[Opening INPUT FOR THIS TASK section]

(* ===== verification/ReadPath.v ===== *)
(** * Reading through the whole store

    [src/crates/merutable/src/engine/read_path.rs]: point lookups (memtable,
    row cache, L0 newest first, one file per lower level) and range scans.
    The state is what the read path touches of [MeruEngine]: the memtables,
    the row cache, the current version and what reading the files it names
    gives.  A lookup is
    split after its memtable stop, and a scan after it pinned the version, so
    that other operations can be put in between. *)

From S2P Require Import Prelude Sequence Schema Key RowCodec Mvcc WalBatch Memtable LsmVersion DeletionVector Bloom KvIndex Arrow Codec FileReader Cache.
Local Open Scope Z_scope.

Section read_path.
Context (xxh3_64 crc32 : bytes -> Z) {F M C B : Type}.
Context `{!Arrow, !ParquetFile F, !FooterCodec, !SchemaJson, !Roaring B}.
Context `{!SkipMap M, !LruCache C, !RowSerde}.

Record MeruEngine : Type := {
  en_schema : TableSchema;
  en_memtable : MemtableManager M;
  en_cache : option (RowCache C);
  en_version : Version;
  en_visible : SeqNum;
  en_files : string -> option F;
  en_puffins : string -> option bytes;
}.

Definition read_seq (en : MeruEngine) : SeqNum := en_visible en.

Definition set_cache (c : option (RowCache C)) (en : MeruEngine) : MeruEngine :=
  {| en_schema := en_schema en; en_memtable := en_memtable en; en_cache := c;
     en_version := en_version en; en_visible := en_visible en; en_files := en_files en;
     en_puffins := en_puffins en |}.

(** The deletion vector of a file; [as usize] on the manifest's [i64]s. *)
Definition load_dv (en : MeruEngine) (f : DataFileMeta) : res (option B) :=
  match dv_path f, dv_offset f, dv_length f with
  | Some p, Some offset, Some len =>
      puffin_bytes ← ok_or (en_puffins en p) Io;
      let start := wrap 64 offset in
      let e := start + wrap 64 len in
      if u64_max <? e then Err (Corruption "DV offset+length overflow")
      else if Z.of_nat (length puffin_bytes) <? e then Err (Corruption "DV blob out of range")
      else
        blob ← slice puffin_bytes (Z.to_nat start) (Z.to_nat (e - start));
        dv ← from_puffin_blob crc32 blob;
        Ok (Some (bitmap dv))
  | None, None, None => Ok None
  | _, _, _ => Err (Corruption "inconsistent DV coords")
  end.

Definition open_file (en : MeruEngine) (f : DataFileMeta) : res (ParquetReader F * option B) :=
  source ← ok_or (en_files en (path f)) Io;
  rd ← FileReader.open source (en_schema en);
  dv ← load_dv en f;
  Ok (rd, dv).

Definition range_contains (kmin kmax probe : bytes) : bool :=
  if negb (bytes_eqb kmin []) && bytes_ltb probe kmin then false
  else if negb (bytes_eqb kmax []) && bytes_ltb kmax probe then false
  else true.

Definition get_in_file (en : MeruEngine) (uk : bytes) (r : SeqNum) (f : DataFileMeta)
    : res (option (InternalKey * Row)) :=
  '(rd, dv) ← open_file en f; FileReader.get xxh3_64 rd uk r dv.

Fixpoint search_l0 (en : MeruEngine) (uk : bytes) (r : SeqNum) (fs : list DataFileMeta)
    : res (option (InternalKey * Row)) :=
  match fs with
  | [] => Ok None
  | f :: fs =>
      if negb (range_contains (key_min (meta f)) (key_max (meta f)) uk) then search_l0 en uk r fs
      else
        hit ← get_in_file en uk r f;
        match hit with
        | Some h => Ok (Some h)
        | None => search_l0 en uk r fs
        end
  end.

Fixpoint search_levels (en : MeruEngine) (v : Version) (uk : bytes) (r : SeqNum) (ls : list Z)
    : res (option (InternalKey * Row)) :=
  match ls with
  | [] => Ok None
  | l :: ls =>
      match find_file_for_key v l uk with
      | None => search_levels en v uk r ls
      | Some f =>
          hit ← get_in_file en uk r f;
          match hit with
          | Some h => Ok (Some h)
          | None => search_levels en v uk r ls
          end
      end
  end.

(** [1..=max_level]. *)
Definition lower_levels (v : Version) : list Z := map Z.of_nat (List.seq 1 (Z.to_nat (max_level v))).

(** Stops 2 and 3 of a lookup, in the pinned version [v]. *)
Definition disk_lookup (en : MeruEngine) (v : Version) (uk : bytes) (r : SeqNum)
    : res (option (InternalKey * Row)) :=
  hit ← search_l0 en uk r (files_at v 0);
  match hit with
  | Some h => Ok (Some h)
  | None => search_levels en v uk r (lower_levels v)
  end.

Definition row_of_hit (h : InternalKey * Row) : option Row :=
  match op_type h.1 with Delete => None | Put => Some h.2 end.

(** Stop 1: [Some None] is a tombstone. *)
Definition memtable_stop (en : MeruEngine) (uk : bytes) (r : SeqNum) : res (option (option Row)) :=
  o ← mm_get uk r (en_memtable en);
  match o with
  | None => Ok None
  | Some e =>
      match e_op e with
      | Delete => Ok (Some None)
      | Put => row ← decode_row (e_value e); Ok (Some (Some row))
      end
  end.

(** The rest of a lookup once the memtables had no version: the row cache, the
    generation, the files, and the insertion into the cache. *)
Definition after_memtable (en : MeruEngine) (uk : bytes) (r : SeqNum) : MeruEngine * res (option Row) :=
  match en_cache en with
  | Some c =>
      match cache_get uk c with
      | (c, Some e) =>
          (set_cache (Some c) en,
           Ok (match ce_op e with Delete => None | Put => Some (ce_row e) end))
      | (c, None) =>
          let en := set_cache (Some c) en in
          let gen := snapshot_generation c in
          match disk_lookup en (en_version en) uk r with
          | Ok (Some h) =>
              (set_cache (Some (insert_if_fresh uk {| ce_op := op_type h.1; ce_row := h.2 |} gen c)) en,
               Ok (row_of_hit h))
          | Ok None => (en, Ok None)
          | Err e => (en, Err e)
          | Panic => (en, Panic)
          end
      end
  | None =>
      (en, h ← disk_lookup en (en_version en) uk r; Ok (o ← h; row_of_hit o))
  end.

Definition point_lookup (en : MeruEngine) (pk_values : list FieldValue) : MeruEngine * res (option Row) :=
  let r := read_seq en in
  match encode pk_values r Put (en_schema en) with
  | Ok ik =>
      let uk := user_key_bytes ik in
      match memtable_stop en uk r with
      | Ok (Some o) => (en, Ok o)
      | Ok None => after_memtable en uk r
      | Err e => (en, Err e)
      | Panic => (en, Panic)
      end
  | Err e => (en, Err e)
  | Panic => (en, Panic)
  end.

Definition point_lookup_at_seq (en : MeruEngine) (uk : bytes) (r : SeqNum) : res (option Row) :=
  m ← memtable_stop en uk r;
  match m with
  | Some o => Ok o
  | None => h ← disk_lookup en (en_version en) uk r; Ok (o ← h; row_of_hit o)
  end.

(** ** Range scans *)
Definition encode_bound (en : MeruEngine) (pk : option (list FieldValue)) : res (option bytes) :=
  match pk with
  | None => Ok None
  | Some pk => ik ← encode pk (read_seq en) Put (en_schema en); Ok (Some (user_key_bytes ik))
  end.

(** The memtable entries of the range, with keys decoded from their wire form. *)
Fixpoint harvest_mem (en : MeruEngine) (start_bytes end_bytes : option bytes) (es : list MemEntry)
    : res (list (InternalKey * Row * OpType)) :=
  match es with
  | [] => Ok []
  | e :: es =>
      let uk := me_user_key e in
      if match start_bytes with Some start => bytes_ltb uk start | None => false end then
        harvest_mem en start_bytes end_bytes es
      else if match end_bytes with Some end_ => bytes_leb end_ uk | None => false end then
        harvest_mem en start_bytes end_bytes es
      else
        let op := e_op (me_entry e) in
        let wire := uk ++ be_split 8 (tag_word (me_seq e) op) in
        ikey ← decode wire (en_schema en);
        row ← match op, e_value (me_entry e) with
              | Put, (_ :: _) as v => decode_row v
              | _, _ => Ok Row_default
              end;
        rest ← harvest_mem en start_bytes end_bytes es;
        Ok ((ikey, row, op) :: rest)
  end.

Definition file_outside (start_bytes end_bytes : option bytes) (f : DataFileMeta) : bool :=
  match start_bytes with
  | Some start => negb (bytes_eqb (key_max (meta f)) []) && bytes_ltb (key_max (meta f)) start
  | None => false
  end ||
  match end_bytes with
  | Some end_ => negb (bytes_eqb (key_min (meta f)) []) && bytes_leb end_ (key_min (meta f))
  | None => false
  end.

Fixpoint harvest_files (en : MeruEngine) (start_bytes end_bytes : option bytes) (r : SeqNum)
    (fs : list DataFileMeta) : res (list (InternalKey * Row * OpType)) :=
  match fs with
  | [] => Ok []
  | f :: fs =>
      if file_outside start_bytes end_bytes f then harvest_files en start_bytes end_bytes r fs
      else
        '(rd, dv) ← open_file en f;
        rows ← pr_scan rd start_bytes end_bytes r dv;
        rest ← harvest_files en start_bytes end_bytes r fs;
        Ok (map (fun x => (x.1, x.2, op_type x.1)) rows ++ rest)
  end.

(** [0..=max_level], every file. *)
Definition all_files (v : Version) : list DataFileMeta :=
  concat (map (fun n => files_at v (Z.of_nat n)) (List.seq 0 (S (Z.to_nat (max_level v))))).

Definition harvest_leb (a b : InternalKey * Row * OpType) : bool :=
  match InternalKey_cmp a.1.1 b.1.1 with Gt => false | _ => true end.

Fixpoint dedup_harvest (last_uk : option bytes) (h : list (InternalKey * Row * OpType))
    : list (InternalKey * Row) :=
  match h with
  | [] => []
  | (ik, row, op) :: h =>
      let uk := user_key_bytes ik in
      if bool_decide (last_uk = Some uk) then dedup_harvest last_uk h
      else
        match op with
        | Delete => dedup_harvest (Some uk) h
        | Put => (ik, row) :: dedup_harvest (Some uk) h
        end
  end.

(** A scan over the version [v] it pinned before. *)
Definition range_scan_pinned (v : Version) (en : MeruEngine) (start_pk end_pk : option (list FieldValue))
    : res (list (InternalKey * Row)) :=
  let r := read_seq en in
  start_bytes ← encode_bound en start_pk;
  end_bytes ← encode_bound en end_pk;
  snapshots ← snapshot_entries r (en_memtable en);
  mem ← harvest_mem en start_bytes end_bytes (concat snapshots);
  files ← harvest_files en start_bytes end_bytes r (all_files v);
  Ok (dedup_harvest None (sort_by harvest_leb (mem ++ files))).

Definition range_scan (en : MeruEngine) (start_pk end_pk : option (list FieldValue))
    : res (list (InternalKey * Row)) :=
  range_scan_pinned (en_version en) en start_pk end_pk.
End read_path.
Arguments MeruEngine F M C : clear implicits.

(** ** What an engine holds *)

(** Rows of tombstones do not matter. *)
Definition live_val (op : OpType) (row : Row) : Row :=
  match op with Put => row | Delete => Row_default end.

Definition mem_row `{!RowSerde} (v : VersionOf bytes) : Row :=
  live_val (v_op v) (match decode_row (v_val v) with Ok row => row | _ => Row_default end).
Definition file_row (v : VersionOf (InternalKey * Row)) : Row := live_val (v_op v) (v_val v).2.

(** The row a reader gets from the version it sees. *)
Definition outcome (o : option (VersionOf Row)) : option Row :=
  v ← o; match v_op v with Put => Some (v_val v) | Delete => None end.

Section contents.
Context (xxh3_64 crc32 : bytes -> Z) {F M C B : Type}.
Context `{AR : !Arrow, PF : !ParquetFile F}.
Context `{FC : !FooterCodec, SJ : !SchemaJson, RB : !Roaring B}.
Context `{SM : !SkipMap M, SML : !SkipMapLaws M, LC : !LruCache C, LCL : !LruCacheLaws C, RS : !RowSerde}.
Implicit Types (en : MeruEngine F M C) (f : DataFileMeta) (v : Version).
Local Abbreviation content_t := (DataFileMeta -> list (VersionOf (InternalKey * Row))).
Local Abbreviation key_of en := (encoded_key (en_schema en)).

(** The file opens, is laid out as the writer does, and shows [vs], all in
    the key range of its metadata. *)
Record FileState en f (vs : list (VersionOf (InternalKey * Row))) : Prop := {
  fs_open : exists rd (dv : option B), open_file crc32 en f = Ok (rd, dv) /\
    FileOk xxh3_64 (key_of en) rd /\ vs = live_versions (rows_of rd) 0 dv;
  fs_range x : x ∈ vs -> range_contains (key_min (meta f)) (key_max (meta f)) (v_key x) = true;
}.

Definition level_versions v (content : content_t) (l : Z) : list (VersionOf (InternalKey * Row)) :=
  concat (map content (files_at v l)).

Definition disk_layers v (content : content_t) : list (list (VersionOf (InternalKey * Row))) :=
  map content (files_at v 0) ++ map (level_versions v content) (lower_levels v).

[Closing INPUT FOR THIS TASK section]

- **WHAT NEEDS TO BE DONE**: Above are the records; copy exactly the lines from the line with "Ok ((ikey, row, op) :: rest)" through the line with "Definition range_scan_pinned (v", both included.

- **RESULT BELOW**:
        Ok ((ikey, row, op) :: rest)
  end.

Definition file_outside (start_bytes end_bytes : option bytes) (f : DataFileMeta) : bool :=
  match start_bytes with
  | Some start => negb (bytes_eqb (key_max (meta f)) []) && bytes_ltb (key_max (meta f)) start
  | None => false
  end ||
  match end_bytes with
  | Some end_ => negb (bytes_eqb (key_min (meta f)) []) && bytes_leb end_ (key_min (meta f))
  | None => false
  end.

Fixpoint harvest_files (en : MeruEngine) (start_bytes end_bytes : option bytes) (r : SeqNum)
    (fs : list DataFileMeta) : res (list (InternalKey * Row * OpType)) :=
  match fs with
  | [] => Ok []
  | f :: fs =>
      if file_outside start_bytes end_bytes f then harvest_files en start_bytes end_bytes r fs
      else
        '(rd, dv) ← open_file en f;
        rows ← pr_scan rd start_bytes end_bytes r dv;
        rest ← harvest_files en start_bytes end_bytes r fs;
        Ok (map (fun x => (x.1, x.2, op_type x.1)) rows ++ rest)
  end.

(** [0..=max_level], every file. *)
Definition all_files (v : Version) : list DataFileMeta :=
  concat (map (fun n => files_at v (Z.of_nat n)) (List.seq 0 (S (Z.to_nat (max_level v))))).

Definition harvest_leb (a b : InternalKey * Row * OpType) : bool :=
  match InternalKey_cmp a.1.1 b.1.1 with Gt => false | _ => true end.

Fixpoint dedup_harvest (last_uk : option bytes) (h : list (InternalKey * Row * OpType))
    : list (InternalKey * Row) :=
  match h with
  | [] => []
  | (ik, row, op) :: h =>
      let uk := user_key_bytes ik in
      if bool_decide (last_uk = Some uk) then dedup_harvest last_uk h
      else
        match op with
        | Delete => dedup_harvest (Some uk) h
        | Put => (ik, row) :: dedup_harvest (Some uk) h
        end
  end.

(** A scan over the version [v] it pinned before. *)
Definition range_scan_pinned (v : Version) (en : MeruEngine) (start_pk end_pk : option (list FieldValue))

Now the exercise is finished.